Please return the lines below verbatim, beginning at the one that has "Definition f_of_decimal (neg" and stopping after the one that has "decpt_search 8 num", and add no other lines.
----------------
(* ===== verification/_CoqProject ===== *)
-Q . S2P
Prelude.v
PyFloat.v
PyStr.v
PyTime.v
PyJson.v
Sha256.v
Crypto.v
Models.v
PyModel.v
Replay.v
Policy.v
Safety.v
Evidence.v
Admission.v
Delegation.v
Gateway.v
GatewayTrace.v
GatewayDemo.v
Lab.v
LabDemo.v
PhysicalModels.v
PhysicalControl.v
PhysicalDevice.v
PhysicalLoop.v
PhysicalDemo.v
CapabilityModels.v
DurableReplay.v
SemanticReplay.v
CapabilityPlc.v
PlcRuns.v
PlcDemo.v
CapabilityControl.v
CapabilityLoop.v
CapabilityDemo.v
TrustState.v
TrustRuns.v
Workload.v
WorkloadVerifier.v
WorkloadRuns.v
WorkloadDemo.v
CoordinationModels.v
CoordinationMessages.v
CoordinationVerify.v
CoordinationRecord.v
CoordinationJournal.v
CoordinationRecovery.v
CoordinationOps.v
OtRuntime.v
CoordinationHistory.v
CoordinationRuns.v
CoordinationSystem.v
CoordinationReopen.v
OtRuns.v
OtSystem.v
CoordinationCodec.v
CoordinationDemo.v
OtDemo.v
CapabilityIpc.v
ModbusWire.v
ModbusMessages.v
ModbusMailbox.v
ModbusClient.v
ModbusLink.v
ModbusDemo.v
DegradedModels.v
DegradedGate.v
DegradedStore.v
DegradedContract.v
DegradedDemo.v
----------------
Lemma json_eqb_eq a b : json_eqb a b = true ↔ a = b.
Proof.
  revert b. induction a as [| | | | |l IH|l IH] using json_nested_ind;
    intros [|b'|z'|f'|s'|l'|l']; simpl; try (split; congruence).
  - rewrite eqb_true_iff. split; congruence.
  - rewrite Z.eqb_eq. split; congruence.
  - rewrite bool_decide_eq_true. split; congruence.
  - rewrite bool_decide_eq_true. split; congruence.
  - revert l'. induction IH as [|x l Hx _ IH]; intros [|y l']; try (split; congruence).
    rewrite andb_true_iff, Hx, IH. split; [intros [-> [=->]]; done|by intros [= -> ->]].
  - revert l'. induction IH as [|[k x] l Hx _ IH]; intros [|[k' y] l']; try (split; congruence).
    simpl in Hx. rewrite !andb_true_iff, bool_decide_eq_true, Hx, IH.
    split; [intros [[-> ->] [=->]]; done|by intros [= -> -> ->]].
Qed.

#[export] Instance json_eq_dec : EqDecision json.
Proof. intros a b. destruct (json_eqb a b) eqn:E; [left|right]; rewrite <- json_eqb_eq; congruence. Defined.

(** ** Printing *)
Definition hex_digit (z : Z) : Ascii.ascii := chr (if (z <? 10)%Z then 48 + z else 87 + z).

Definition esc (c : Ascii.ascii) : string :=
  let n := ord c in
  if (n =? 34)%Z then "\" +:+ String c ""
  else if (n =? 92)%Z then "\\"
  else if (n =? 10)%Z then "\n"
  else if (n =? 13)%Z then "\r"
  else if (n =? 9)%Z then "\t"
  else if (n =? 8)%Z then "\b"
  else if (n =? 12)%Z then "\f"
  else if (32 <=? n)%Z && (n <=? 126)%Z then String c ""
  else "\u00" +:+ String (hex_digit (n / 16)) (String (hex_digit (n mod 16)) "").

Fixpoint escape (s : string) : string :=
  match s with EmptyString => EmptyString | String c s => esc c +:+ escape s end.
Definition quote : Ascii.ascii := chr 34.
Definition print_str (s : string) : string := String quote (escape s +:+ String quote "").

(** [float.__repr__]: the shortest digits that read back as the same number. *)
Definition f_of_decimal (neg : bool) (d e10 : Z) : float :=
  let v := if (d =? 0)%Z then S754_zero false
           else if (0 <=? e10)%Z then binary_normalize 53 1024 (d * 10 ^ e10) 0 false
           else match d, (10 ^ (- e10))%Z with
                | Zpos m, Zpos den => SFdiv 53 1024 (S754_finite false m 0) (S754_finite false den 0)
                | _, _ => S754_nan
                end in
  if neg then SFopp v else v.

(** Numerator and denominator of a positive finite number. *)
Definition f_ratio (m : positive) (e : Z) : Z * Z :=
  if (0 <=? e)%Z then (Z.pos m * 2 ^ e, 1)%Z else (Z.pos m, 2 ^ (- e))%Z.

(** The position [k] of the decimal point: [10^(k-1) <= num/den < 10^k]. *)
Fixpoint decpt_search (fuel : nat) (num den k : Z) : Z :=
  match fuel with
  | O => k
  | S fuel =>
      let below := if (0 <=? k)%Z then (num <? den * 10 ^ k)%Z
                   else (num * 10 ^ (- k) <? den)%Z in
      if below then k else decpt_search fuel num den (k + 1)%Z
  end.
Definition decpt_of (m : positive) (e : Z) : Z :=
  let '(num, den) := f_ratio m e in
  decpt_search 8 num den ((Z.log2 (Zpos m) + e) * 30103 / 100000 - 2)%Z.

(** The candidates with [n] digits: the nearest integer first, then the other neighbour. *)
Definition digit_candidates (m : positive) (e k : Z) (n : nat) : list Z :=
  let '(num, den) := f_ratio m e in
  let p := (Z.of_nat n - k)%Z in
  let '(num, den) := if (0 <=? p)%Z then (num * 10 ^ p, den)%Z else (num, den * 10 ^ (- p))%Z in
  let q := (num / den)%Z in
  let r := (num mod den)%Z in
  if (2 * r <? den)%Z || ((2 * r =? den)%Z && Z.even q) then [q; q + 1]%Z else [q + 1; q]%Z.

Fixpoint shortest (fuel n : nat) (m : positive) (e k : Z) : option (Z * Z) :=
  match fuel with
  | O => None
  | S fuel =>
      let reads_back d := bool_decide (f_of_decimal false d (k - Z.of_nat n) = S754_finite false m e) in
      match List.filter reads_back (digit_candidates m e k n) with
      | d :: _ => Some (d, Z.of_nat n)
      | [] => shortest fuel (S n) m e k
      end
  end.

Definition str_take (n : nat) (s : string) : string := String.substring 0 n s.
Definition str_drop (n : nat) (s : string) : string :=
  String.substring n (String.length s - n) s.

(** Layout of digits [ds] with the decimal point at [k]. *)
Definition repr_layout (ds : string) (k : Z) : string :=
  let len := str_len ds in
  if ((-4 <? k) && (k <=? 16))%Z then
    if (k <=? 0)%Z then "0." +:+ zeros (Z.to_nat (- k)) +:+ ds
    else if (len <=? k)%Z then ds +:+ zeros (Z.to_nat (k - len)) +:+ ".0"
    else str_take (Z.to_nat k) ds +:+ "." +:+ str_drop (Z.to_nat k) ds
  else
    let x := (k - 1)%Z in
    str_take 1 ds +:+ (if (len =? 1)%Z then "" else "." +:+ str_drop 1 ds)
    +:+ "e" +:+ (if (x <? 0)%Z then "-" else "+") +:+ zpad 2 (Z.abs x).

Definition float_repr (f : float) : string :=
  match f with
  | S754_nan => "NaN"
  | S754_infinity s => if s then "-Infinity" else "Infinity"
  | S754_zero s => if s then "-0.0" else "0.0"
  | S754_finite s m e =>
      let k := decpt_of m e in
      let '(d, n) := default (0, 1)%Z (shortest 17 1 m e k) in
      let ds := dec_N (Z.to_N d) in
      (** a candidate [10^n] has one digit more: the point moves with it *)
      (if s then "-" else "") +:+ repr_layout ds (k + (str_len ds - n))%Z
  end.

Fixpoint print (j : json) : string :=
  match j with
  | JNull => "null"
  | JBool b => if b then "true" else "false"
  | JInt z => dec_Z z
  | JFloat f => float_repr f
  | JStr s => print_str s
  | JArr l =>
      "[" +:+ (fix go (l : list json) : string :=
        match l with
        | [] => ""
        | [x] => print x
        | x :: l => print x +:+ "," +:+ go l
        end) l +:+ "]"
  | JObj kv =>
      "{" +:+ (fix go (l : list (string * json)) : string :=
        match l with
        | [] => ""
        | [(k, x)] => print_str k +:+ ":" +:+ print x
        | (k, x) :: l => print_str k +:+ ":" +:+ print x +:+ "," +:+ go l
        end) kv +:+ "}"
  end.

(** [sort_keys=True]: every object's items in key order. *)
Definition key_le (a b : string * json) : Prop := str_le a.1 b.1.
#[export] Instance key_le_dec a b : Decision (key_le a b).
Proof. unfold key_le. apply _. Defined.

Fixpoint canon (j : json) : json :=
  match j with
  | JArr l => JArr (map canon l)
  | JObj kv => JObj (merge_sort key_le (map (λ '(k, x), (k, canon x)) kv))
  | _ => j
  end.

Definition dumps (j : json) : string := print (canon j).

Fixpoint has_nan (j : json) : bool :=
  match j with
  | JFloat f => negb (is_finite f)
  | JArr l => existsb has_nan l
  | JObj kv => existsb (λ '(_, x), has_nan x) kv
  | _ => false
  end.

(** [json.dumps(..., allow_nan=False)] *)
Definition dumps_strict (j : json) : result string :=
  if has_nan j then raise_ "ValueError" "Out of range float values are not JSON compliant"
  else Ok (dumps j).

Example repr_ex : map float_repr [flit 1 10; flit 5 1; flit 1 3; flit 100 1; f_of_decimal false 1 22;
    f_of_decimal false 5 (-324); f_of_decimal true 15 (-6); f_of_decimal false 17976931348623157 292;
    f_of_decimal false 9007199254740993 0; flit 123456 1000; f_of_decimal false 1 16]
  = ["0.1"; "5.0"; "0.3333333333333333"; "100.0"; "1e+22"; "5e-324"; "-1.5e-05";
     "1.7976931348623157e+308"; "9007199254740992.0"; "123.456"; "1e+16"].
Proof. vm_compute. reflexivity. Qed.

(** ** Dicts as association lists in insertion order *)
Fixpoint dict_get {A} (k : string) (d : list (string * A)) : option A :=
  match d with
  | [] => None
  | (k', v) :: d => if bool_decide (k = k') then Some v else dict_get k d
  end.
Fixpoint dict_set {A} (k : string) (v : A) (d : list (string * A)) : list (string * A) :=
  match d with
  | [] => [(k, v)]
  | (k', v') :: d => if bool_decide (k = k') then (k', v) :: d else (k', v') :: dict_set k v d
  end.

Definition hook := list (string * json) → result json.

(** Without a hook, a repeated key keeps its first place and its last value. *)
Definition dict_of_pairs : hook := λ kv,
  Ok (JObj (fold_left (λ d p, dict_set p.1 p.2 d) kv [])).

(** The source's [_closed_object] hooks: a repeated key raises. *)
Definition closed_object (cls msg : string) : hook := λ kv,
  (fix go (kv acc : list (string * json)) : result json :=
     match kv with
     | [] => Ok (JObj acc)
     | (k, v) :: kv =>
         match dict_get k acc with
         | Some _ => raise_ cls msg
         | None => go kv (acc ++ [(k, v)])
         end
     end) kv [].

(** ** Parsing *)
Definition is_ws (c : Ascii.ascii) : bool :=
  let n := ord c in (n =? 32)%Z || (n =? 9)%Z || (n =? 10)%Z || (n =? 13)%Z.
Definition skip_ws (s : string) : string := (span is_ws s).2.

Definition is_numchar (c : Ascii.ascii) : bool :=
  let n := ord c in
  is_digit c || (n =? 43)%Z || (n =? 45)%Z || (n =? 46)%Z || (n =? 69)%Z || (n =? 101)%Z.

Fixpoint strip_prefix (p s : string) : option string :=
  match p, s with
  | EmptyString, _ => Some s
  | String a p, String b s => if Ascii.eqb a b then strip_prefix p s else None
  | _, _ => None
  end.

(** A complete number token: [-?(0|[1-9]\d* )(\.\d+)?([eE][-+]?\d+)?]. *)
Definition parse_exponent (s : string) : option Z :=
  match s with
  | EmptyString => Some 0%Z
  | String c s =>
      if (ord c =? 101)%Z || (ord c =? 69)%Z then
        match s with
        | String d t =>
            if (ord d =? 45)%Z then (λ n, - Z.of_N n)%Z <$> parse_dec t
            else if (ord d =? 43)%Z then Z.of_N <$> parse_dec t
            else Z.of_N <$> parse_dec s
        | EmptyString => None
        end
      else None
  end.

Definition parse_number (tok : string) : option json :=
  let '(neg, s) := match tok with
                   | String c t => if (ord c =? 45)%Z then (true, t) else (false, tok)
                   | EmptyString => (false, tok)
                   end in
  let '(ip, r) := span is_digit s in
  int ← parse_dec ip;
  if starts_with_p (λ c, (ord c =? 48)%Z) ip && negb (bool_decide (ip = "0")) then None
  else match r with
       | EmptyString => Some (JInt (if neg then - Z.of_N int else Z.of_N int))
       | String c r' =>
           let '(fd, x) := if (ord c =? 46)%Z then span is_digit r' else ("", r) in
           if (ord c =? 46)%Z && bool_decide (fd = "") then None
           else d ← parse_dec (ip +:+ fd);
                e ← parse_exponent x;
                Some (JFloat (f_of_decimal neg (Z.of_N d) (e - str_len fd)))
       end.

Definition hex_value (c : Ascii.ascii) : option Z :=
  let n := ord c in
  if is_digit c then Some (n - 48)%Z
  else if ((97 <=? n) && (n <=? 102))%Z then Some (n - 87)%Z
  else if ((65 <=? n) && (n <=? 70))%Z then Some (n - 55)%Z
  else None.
----------------
§ **Task result**
Definition f_of_decimal (neg : bool) (d e10 : Z) : float :=
  let v := if (d =? 0)%Z then S754_zero false
           else if (0 <=? e10)%Z then binary_normalize 53 1024 (d * 10 ^ e10) 0 false
           else match d, (10 ^ (- e10))%Z with
                | Zpos m, Zpos den => SFdiv 53 1024 (S754_finite false m 0) (S754_finite false den 0)
                | _, _ => S754_nan
                end in
  if neg then SFopp v else v.

(** Numerator and denominator of a positive finite number. *)
Definition f_ratio (m : positive) (e : Z) : Z * Z :=
  if (0 <=? e)%Z then (Z.pos m * 2 ^ e, 1)%Z else (Z.pos m, 2 ^ (- e))%Z.

(** The position [k] of the decimal point: [10^(k-1) <= num/den < 10^k]. *)
Fixpoint decpt_search (fuel : nat) (num den k : Z) : Z :=
  match fuel with
  | O => k
  | S fuel =>
      let below := if (0 <=? k)%Z then (num <? den * 10 ^ k)%Z
                   else (num * 10 ^ (- k) <? den)%Z in
      if below then k else decpt_search fuel num den (k + 1)%Z
  end.
Definition decpt_of (m : positive) (e : Z) : Z :=
  let '(num, den) := f_ratio m e in
  decpt_search 8 num den ((Z.log2 (Zpos m) + e) * 30103 / 100000 - 2)%Z.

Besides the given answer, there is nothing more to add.